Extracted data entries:
(* ===== verification/WriterSpec.v ===== *)
(** * What the PBF writer puts in the file

    The synchronous writer's certification, and for the pipelined writer the
    composition with the readers: a file it certifies reads back. *)

From S2P Require Import Prelude StdText Proto Wire WireBlock Encode Utf8 BlobMeta TagIndex BlobScan BlobWire Codec BlobDecode.
From S2P Require Import Framing FrameSpec FrameSource FrameWalk FrameConform FrameFile BlockBuilder.
From S2P Require Import ReorderBuffer WritePipe WritePipeSpec PbfWriter.

Section Sync.
Context `{L : ProtohoggrLaws} `{CL : CodecLaws} `{AL : AllocatorLaws} {Io Input W : Type}.
Context `{Sk : OutputSink (WriteFault Io) Input W} (file : W -> bytes) (range : Input -> Z -> Z -> bytes).
Context `{HL : !OutputSinkLaws file range}.

Abbreviation writer := (PbfWriter (W := W)).
Abbreviation op := (Op (Input := Input)).

Definition payload_bytes (p : RawPayload (Input := Input)) : bytes :=
  match p with Borrowed b | Owned b => b | Chunks chunks => concat chunks | CopyOf i o l => range i o l end.

(** What an accepted operation adds to the file. *)
Definition op_wrote (o : op) (b : bytes) : Prop :=
  match o with
  | OpHeader block => exists td hdr body, framed OSM_HEADER block None None None b td hdr body
  | OpBlock block meta => exists ix td wm td' hdr body, meta_fields (Io := Io) meta block = Ok (ix, td, wm) /\
      framed OSM_DATA block ix td wm b td' hdr body
  | OpRaw p => b = payload_bytes p
  | OpTrip => b = []
  end.

(** A writer that is still sound, with its inner writer and byte count. *)
Record open_at (w : writer) (completion : option Session) (content : bytes) (written : Z) (inner : W) : Prop := {
  oa_writer : pw_writer w = Some inner;
  oa_content : file inner = content;
  oa_written : bytes_written (pw_counters w) = written;
  oa_scratch : scratch_ok (pw_scratch w);
  oa_completion : pw_completion w = completion }.
(* ===== verification/ScanSpec.v ===== *)
(** * What the block scanner's answer says of the block

    The scanner walks wire messages and the decoder decodes elements; here the
    first is related to the second on every block the decoder accepts: the
    scan fails only on a tag key outside the string table, its index describes
    exactly the decoded elements, and its tag index lists exactly their keys. *)

From S2P Require Import Prelude Proto Wire WireBlock Encode Dense PackedCount Utf8 Block BlockWalk BlockValid.
From S2P Require Import ElementKind OsmId BlobMeta TagIndex StringTable BlockBuilder BuilderSpec BlobScan.

(** ** Observations commute *)

Definition see_element (w : Walk) (x : ElementKind * Z) : Walk := element w x.1 x.2.
Definition see_coord (w : Walk) (x : Z * Z) : Walk := coordinate w x.1 x.2.

(** The walk after key indices, coordinates and elements have been seen. *)
Definition took (w : Walk) (ks : list Z) (cs : list (Z * Z)) (els : list (ElementKind * Z)) : Walk :=
  foldl see_element (foldl see_coord (foldl key w ks) cs) els.

Lemma element_key w k x : key (see_element w x) k = see_element (key w k) x.
Proof. destruct w as [? ? ? ? ? ? [k0|] ? ? ? ? ? [p|] ? ? ? ?]; done. Qed.

Lemma element_coord w c x : see_coord (see_element w x) c = see_element (see_coord w c) x.
Proof. destruct w as [? ? ? ? ? ? [k0|] ? ? ? ? ? [p|] ? ? ? ?]; done. Qed.

Lemma coord_key w k c : key (see_coord w c) k = see_coord (key w k) c.
Proof. by destruct w. Qed.

Lemma mark_key w k : key (mark_unsupported w) k = mark_unsupported (key w k).
Proof. by destruct w. Qed.

Lemma mark_coord w c : see_coord (mark_unsupported w) c = mark_unsupported (see_coord w c).
Proof. by destruct w. Qed.

Lemma mark_element w x : see_element (mark_unsupported w) x = mark_unsupported (see_element w x).
Proof. destruct w as [? ? ? ? ? ? [k0|] ? ? ? ? ? [p|] ? ? ? ?]; done. Qed.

Assignment -> From the data above, output exactly the lines between the one containing "oa_written : bytes_written" and the one containing "exactly the decoded", counting both of them.

Task answer ->
  oa_written : bytes_written (pw_counters w) = written;
  oa_scratch : scratch_ok (pw_scratch w);
  oa_completion : pw_completion w = completion }.
(* ===== verification/ScanSpec.v ===== *)
(** * What the block scanner's answer says of the block

    The scanner walks wire messages and the decoder decodes elements; here the
    first is related to the second on every block the decoder accepts: the
    scan fails only on a tag key outside the string table, its index describes
    exactly the decoded elements, and its tag index lists exactly their keys. *)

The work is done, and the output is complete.